Monday, 1 November 2010


The eight-week rotation has been a hectic, challenging yet exciting experience from which I have learnt a lot about myself and the hugely expansive area of Art and Design and its place in the world today.

I have already applied to Ruskin School of Fine Art, Oxford, to take a BA in Fine Art. Though I am still very keen to go there I think the stress and the work involved of applying early has partly overshadowed my experience of the rotation, restricting rather than enhancing my creativity. Due to the early application I missed the 3D and Spatial rotation to have an extra two weeks’ doing Fine Art.

In the first two weeks of Fine Art I had a great time exploring areas I had never previously attempted. Drawing on my own dance experience I created a short painterly animation which I projected onto a rotating cardboard structure. A piece of mirror on the structure created a shape of light that travelled around the studio as the structure spun round. Given more time, I would have planned the shapes of the structure in accordance to the animation and added colour to the piece. However, for a quick project I was rather pleased with the outcome.

After this I went into Fashion and Textiles as I wanted to make sure that Fine Art was definitely the right choice. Though this rotation was, as the tutors warned us, not what I expected, I found it very stimulating. In fact it was better than I expected because we were not limited to thinking about final garments. The fact that the drawing exercises were very directed gave me a fresh boost of confidence, allowing us to not worry about any final outcome but rather just experiment and play around in the sketch books, approaching them with a designer’s outlook. Having previously only ever painted, I relished the chance to try things out with different materials in 3D forms and imagine how the samples could be scaled up or down to create structural clothes or fabric designs. I thoroughly enjoyed it and learnt much but I was able to see that it wasn’t the right area for me. Describing me as ‘rare’ I was very flattered that one of the tutors thought I could go into fashion illustration later in life but that I was right to go with Fine Art now.

However, when I went back into Fine Art I had a hard time. Because I was preoccupied and worried about my application to Ruskin I didn’t throw myself into the work even though I know it is when I’m relaxed that ideas start to flow and I can experiment.  And as my Dad likes to point out, the inner struggle is part of any creative process. I was set the task of painting from collages like Dexter Dalwood, whose paintings I saw at the Turner Prize, does. But, as one tutor said, trying to do this was running before I could walk. I think I was trying too hard! During those two weeks my confidence waned and it wasn’t until the day before the critical assessment that I clicked with the work. My final piece was a cinematic composition which hinted at a dramatic situation unfolding. A tutor commented that there were problems with the painting style but that the composition was effective.

Finally, I went into Visual Communications knowing nothing of the area but eager to learn from it. I think that it was actually my most successful rotation because I simply let go. Having attended Dominic Wilcox’s fascinating lecture I was really inspired. I found that having specific briefs for each project helped me to flourish and the group discussions also helped generate ideas. I liked that the effectiveness of your work in Vis Com is partly judged by how well the message is carried across to the viewer because this means the work can be very direct. Moreover, it opened me up to illustration which I think would suit me very well. As my work in all the areas shows, I am still very interested in figures. The illustration tutor liked my sequence project in my sketchbook and another tutor said my work was very graphic and had a strong design element to it.

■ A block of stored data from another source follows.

Lemma cards_total_insert_None f (cards : gmap string PerGameCard) k gc :
  cards !! k = None → cards_total f (<[k := gc]> cards) = f gc + cards_total f cards.
Proof.
  intros Hk. unfold cards_total.
  rewrite map_fold_insert_L; [done| |done]. intros. lia.
Qed.

Lemma cards_total_insert_Some f (cards : gmap string PerGameCard) k gc0 gc :
  cards !! k = Some gc0 →
  cards_total f (<[k := gc]> cards) = cards_total f cards - f gc0 + f gc.
Proof.
  intros Hk.
  rewrite <- (insert_delete_eq cards k gc).
  rewrite cards_total_insert_None by apply lookup_delete_eq.
  rewrite <- (insert_delete_id cards k gc0 Hk) at 2.
  rewrite cards_total_insert_None by apply lookup_delete_eq. lia.
Qed.

Lemma book_action_books card sc gc win play_score play_state game_id :
  scorecard_books_ok card sc →
  sc_cards sc !! game_id = Some gc →
  (0 < length (gc_actions gc))%nat →
  scorecard_books_ok card
    (set_sc_cards
       (<[game_id := book_action play_score play_state gc]>
          (sc_cards (book_scorecard win sc)))
       (book_scorecard win sc)).
Proof.
  intros (Hid & Hwon & Hscore & Hplayed & Hactions & Hcards) Hgc Hl.
  destruct (Hcards game_id gc Hgc) as [Hgid Hsum].
  destruct (get_last_nonempty (gc_actions gc) Hl) as [n Hn].
  unfold scorecard_books_ok, book_scorecard. simpl_fields.
  split_and!.
  - done.
  - destruct win; lia.
  - destruct win; [|done].
    destruct (Z.gtb_spec (sc_won sc + 1) 0); [done|lia].
  - rewrite (cards_total_insert_Some _ _ _ gc) by done. simpl. lia.
  - rewrite (cards_total_insert_Some _ _ _ gc) by done. simpl. lia.
  - intros g gc'. destruct (decide (g = game_id)) as [->|Hne].
    + rewrite lookup_insert_eq. intros [= <-]. unfold book_action. simpl_fields.
      split; [done|]. rewrite Hn. simpl.
      rewrite (sum_Z_set_last _ n) by done. lia.
    + rewrite lookup_insert_ne by done. apply Hcards.
Qed.

Lemma books_ok_commit_action guid s' card sc gc win play_score play_state game_id db :
  books_ok db →
  scorecards_db db !! card = Some sc →
  sc_cards sc !! game_id = Some gc →
  (0 < length (gc_actions gc))%nat →
  books_ok (commit guid s' card (book_scorecard win sc) game_id
              (book_action play_score play_state gc) db).
Proof.
  intros Hok Hsc Hgc Hl c sc0. unfold commit. simpl_fields.
  destruct (decide (c = card)) as [->|Hne].
  - rewrite lookup_insert_eq. intros [= <-].
    apply book_action_books; [by apply Hok|done..].
  - rewrite lookup_insert_ne by done. apply Hok.
Qed.
(** * Secbank CBS: the transaction posting engine

    A shallow embedding of the posting code of the repository
    ([server/db.ts], [server/routers.ts], [server/restApi.ts]) together with
    the properties of balances, ledger rows, reference numbers and interbank
    (Instapay) callbacks that the specification states about it.

    Layout of the development:
    - [Number]: the JavaScript numbers the code computes with
      ([parseFloat], [+], [-], comparisons, [toFixed(2)]), as IEEE 754
      binary64 values with round-to-nearest-even written out;
    - the tables of [drizzle/schema.ts] as records and lists, and the
      state-and-exception monad in which the asynchronous functions run;
    - [server/db.ts]: accounts, reference numbers, ledger rows, Instapay
      records;
    - the tRPC procedures ([transaction]) and the REST handlers ([restApi]);
    - the vocabulary of the properties: observations of a database, the
      effects of the functions by name, sample data;
    - more of the code: account status and account creation, the REST
      transfer, the switch procedures, customers, API keys and the
      middleware, the total of the dashboard, the callbacks of a server
      without its database;
    - the properties, those of the specification first. *)

From Stdlib Require Import ZArith Lia String Ascii List Bool.
From Stdlib Require Floats.SpecFloat.
From stdpp Require Import base tactics option list strings pretty gmap.

Local Open Scope Z_scope.

(** ** JavaScript numbers *)

(** Every finite binary64 value is an integer multiple of [2^-1074], the
    smallest subnormal.  A finite [number] [x] is represented by the integer
    [x * 2^1074]; signed zeros are identified, and infinities and NaN are left
    out: the amounts handled here are DECIMAL(18,2) values, far below the
    overflow threshold [2^1024]. *)
Module Number.

Definition number : Type := Z.

Definition scale : Z := 2 ^ 1074.

(** An integer literal of the source, such as [0] or [50000]. *)
Definition of_int (z : Z) : number := z * scale.

(** The integer nearest to [p / q], the even one on a tie ([0 < q]). *)
Definition rne_div (p q : Z) : Z :=
  let f := p / q in
  match 2 * (p mod q) ?= q with
  | Lt => f
  | Gt => f + 1
  | Eq => if Z.even f then f else f + 1
  end.

(** Round-to-nearest, ties-to-even, of the rational [p / q] (in units of
    [2^-1074]) to 53 significant bits.  [e] is the exponent of the last
    place: [0] in the subnormal range. *)
Definition round64 (p q : Z) : number :=
  let e := Z.max (Z.log2 (Z.abs p / q) - 52) 0 in
  rne_div p (q * 2 ^ e) * 2 ^ e.

Definition add (x y : number) : number := round64 (x + y) 1.
Definition sub (x y : number) : number := round64 (x - y) 1.
Definition neg (x : number) : number := - x.

Definition ltb (x y : number) : bool := x <? y.
Definition leb (x y : number) : bool := x <=? y.
Definition gtb (x y : number) : bool := y <? x.

End Number.

Abbreviation number := Number.number.

(** A DECIMAL(18,2) column value, or a decimal string with two fractional
    digits such as ["700.00"]: represented by its number of cents.  The
    amounts a caller passes are taken to be such strings. *)
Definition decimal : Type := Z.

(** [parseFloat(s)] for the decimal string [s] of [d] cents: the number
    nearest to [d / 100]. *)
Definition parseFloat (d : decimal) : number :=
  Number.round64 (d * Number.scale) 100.

(** [x.toFixed(2)]: the integer [n] for which [n / 100 - x] is closest to
    zero, the larger [n] on a tie; a negative [x] is formatted as ["-"]
    followed by the digits of [-x]. *)
Definition toFixed2 (x : number) : decimal :=
  if 0 <=? x
  then (100 * x + Number.scale / 2) / Number.scale
  else - ((100 * (- x) + Number.scale / 2) / Number.scale).

(** ** The tables of [drizzle/schema.ts]

    One record per table row.  The timestamp columns ([createdAt],
    [updatedAt], [sentAt]) are left out: no posting decision reads them. *)

Inductive AccountStatus := active | closed.
Inductive TransactionType := DEPOSIT | WITHDRAWAL | INTERNAL_TRANSFER | INSTAPAY.
Inductive InstapayStatus := PENDING | SUCCESS | FAILED.

Global Instance AccountStatus_eq_dec : EqDecision AccountStatus.
Proof. solve_decision. Defined.
Global Instance TransactionType_eq_dec : EqDecision TransactionType.
Proof. solve_decision. Defined.
Global Instance InstapayStatus_eq_dec : EqDecision InstapayStatus.
Proof. solve_decision. Defined.

Module Account.
Record t := mk {
  id : Z;
  customerId : Z;
  branchCode : string;
  accountNumber : string;
  balance : decimal;
  productType : string;
  status : AccountStatus;
}.

(** [.set({ balance: newBalance })] *)
Definition set_balance (newBalance : decimal) (a : t) : t :=
  mk (id a) (customerId a) (branchCode a) (accountNumber a) newBalance
     (productType a) (status a).
End Account.

Module Transaction.
Record t := mk {
  id : Z;
  referenceNumber : string;
  accountId : Z;
  type : TransactionType;
  amount : decimal;
  balanceAfter : decimal;
  relatedAccountId : option Z;
  relatedAccountNumber : option string;
  description : option string;
}.
End Transaction.

Module InstapayTransaction.
Record t := mk {
  id : Z;
  referenceNumber : string;
  switchReferenceNumber : option string;
  sourceAccountId : Z;
  sourceAccountNumber : string;
  bankName : string;
  bankCode : string;
  accountNumber : string;
  accountName : string;
  amount : decimal;
  status : InstapayStatus;
  statusMessage : option string;
}.

(** [.set({ status, switchReferenceNumber, statusMessage })] *)
Definition set_status (st : InstapayStatus) (sw msg : option string) (r : t) : t :=
  mk (id r) (referenceNumber r) sw (sourceAccountId r) (sourceAccountNumber r)
     (bankName r) (bankCode r) (accountNumber r) (accountName r) (amount r)
     st msg.
End InstapayTransaction.

(** The database: the ledger ([transactions]) and the Instapay records in
    insertion order, each with a UNIQUE [referenceNumber] column that its
    [insert] enforces; the [transactionSequence] table, whose [date] column
    is unique, as a map from the date to [lastSequence]. *)
Record Db := mkDb {
  accounts : list Account.t;
  transactions : list Transaction.t;
  transactionSequence : gmap string Z;
  instapayTransactions : list InstapayTransaction.t;
}.

Definition set_accounts (f : list Account.t -> list Account.t) (db : Db) : Db :=
  mkDb (f (accounts db)) (transactions db) (transactionSequence db)
       (instapayTransactions db).
Definition set_transactions (f : list Transaction.t -> list Transaction.t)
    (db : Db) : Db :=
  mkDb (accounts db) (f (transactions db)) (transactionSequence db)
       (instapayTransactions db).
Definition set_transactionSequence (f : gmap string Z -> gmap string Z)
    (db : Db) : Db :=
  mkDb (accounts db) (transactions db) (f (transactionSequence db))
       (instapayTransactions db).
Definition set_instapayTransactions
    (f : list InstapayTransaction.t -> list InstapayTransaction.t) (db : Db) : Db :=
  mkDb (accounts db) (transactions db) (transactionSequence db)
       (f (instapayTransactions db)).

(** What a call observes of its surroundings: the date [new Date()] yields,
    already formatted as [YYYYMMDD] by
    [toISOString().slice(0, 10).replace(/-/g, '')], and whether the [update]
    and [insert] statements on the [transactionSequence] table go through or
    raise. *)
Record Env := mkEnv {
  today : string;
  sequenceWritable : bool;
}.

(** ** Asynchronous functions: state and exceptions

    No function of [db.ts] opens a database transaction, so what a function
    wrote before it threw stays written: a computation returns its outcome
    together with the database it leaves behind, also when it throws.

    Besides the errors the code throws itself, the database driver rejects a
    statement: [StoreError] when a write to the sequence table fails,
    [DuplicateEntry] when an [insert] violates a UNIQUE constraint. *)

Inductive Error :=
  | TRPCError (code message : string)
  | JsError (message : string)
  | StoreError
  | DuplicateEntry.

Inductive Result (A : Type) :=
  | Ok (a : A)
  | Throw (e : Error).
Arguments Ok {A} a.
Arguments Throw {A} e.

Definition M (A : Type) : Type := Db -> Result A * Db.

Global Instance M_ret : MRet M := fun A a db => (Ok a, db).
Global Instance M_bind : MBind M := fun A B f m db =>
  match m db with
  | (Ok a, db') => f a db'
  | (Throw e, db') => (Throw e, db')
  end.

Definition throw {A} (e : Error) : M A := fun db => (Throw e, db).
Definition gets {A} (f : Db -> A) : M A := fun db => (Ok (f db), db).
Definition modify (f : Db -> Db) : M unit := fun db => (Ok tt, f db).

(** [a || b] on optional strings: [undefined], [null] and the empty string
    are falsy. *)
Definition js_or (a b : option string) : option string :=
  match a with
  | Some s => if decide (s = EmptyString) then b else Some s
  | None => b
  end.

Definition js_or_default (a : option string) (b : string) : string :=
  match a with
  | Some s => if decide (s = EmptyString) then b else s
  | None => b
  end.

(** [s.padStart(n, c)] for a one-character [c]. *)
Fixpoint repeat_char (n : nat) (c : ascii) : string :=
  match n with
  | O => EmptyString
  | S n => String c (repeat_char n c)
  end.

Definition padStart (n : nat) (c : ascii) (s : string) : string :=
  repeat_char (n - String.length s) c +:+ s.
Lemma load_template_Exception s e s' :
  load_template s = (inl e, s') -> is_Exception e = true.
Proof.
  destruct s as [w g]. rewrite load_template_eq. cbv zeta.
  destruct (fst (get_template _ _ _ _)) as [e0|t] eqn:Eg; intros H; simplify_eq.
  by eapply get_template_Exception.
Qed.

Lemma script_outcome_Exception f0 g e f :
  script_outcome f0 g = (inl e, f) -> is_Exception e = true.
Proof.
  unfold CompliancePolicyGenerator.script_outcome.
  destruct (loaded g) as [t|]; [|intros H; by simplify_eq].
  destruct (render t (config g)) as [d|text]; [intros H; by simplify_eq|].
  destruct (os_open_w (output_file g) f0) as [e0|f1] eqn:Ho.
  { intros H. simplify_eq. by eapply os_open_w_Exception. }
  destruct (os_open_w_then_write _ _ _ text Ho) as (f2 & Hx & _).
  rewrite Hx. destruct (encodable text); intros H; by simplify_eq.
Qed.

Lemma generate_script_Exception s e s' :
  generate_script s = (inl e, s') -> is_Exception e = true.
Proof.
  destruct s as [w g]. rewrite generate_script_eq.
  destruct (script_outcome (fs w) g) as [[e0|[]] f] eqn:E; intros H; simplify_eq.
  by eapply script_outcome_Exception.
Qed.

(** [run] is the four stages in sequence, the first failure handed to the
    handler. *)
Lemma run_eq (s : state) :
  run s =
  match load_config s with
  | (inl e, s1) => abort e s1
  | (inr _, s1) =>
      match validate_config s1 with
      | (inl e, s2) => abort e s2
      | (inr _, s2) =>
          match load_template s2 with
          | (inl e, s3) => abort e s3
          | (inr _, s3) =>
              match generate_script s3 with
              | (inl e, s4) => abort e s4
              | (inr u, s4) => (inr u, s4)
              end
          end
      end
  end.
Proof.
  unfold CompliancePolicyGenerator.run, try_except, bind, abort.
  destruct (load_config s) as [[e|[]] s1] eqn:E1.
  { rewrite (load_config_Exception _ _ _ E1). done. }
  destruct (validate_config s1) as [[e|[]] s2] eqn:E2.
  { rewrite (validate_config_Exception _ _ _ E2). done. }
  destruct (load_template s2) as [[e|[]] s3] eqn:E3.
  { rewrite (load_template_Exception _ _ _ E3). done. }
  destruct (generate_script s3) as [[e|[]] s4] eqn:E4.
  { rewrite (generate_script_Exception _ _ _ E4). done. }
  done.
Qed.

Nevertheless, I think Fine Art will push me further and I want to have a strong grounding in the history of art. I wouldn’t want to go into an area to take the easier route. My love of painting remains very strong and I would like to discover my own visual language and subject matter which may well be figurative with a strong narrative at this point of time.  I have been excited by many contemporary figurative painters.  I like Eric Fischl’s paintings, for example, which are quite cinematic and create tension between the figures. ‘Painting Today’ by Tony Godfrey looks at where painting currently stands while many critics argue that media technology has reduced the value of paintings. At the Frieze Art Fair I was pleasantly surprised by the number of paintings, much of which were figurative, compared with installations. David Batchelor said I need to be careful not to produce A-level-style work which I fully understand and I realise to do this I should take greater risks and run with them full-heartedly, embracing being out of my comfort zone. I believe I have the capacity to do that. Moreover, I think Fine Art teaches you to look at the world differently, to question art works while exploring your own ideas.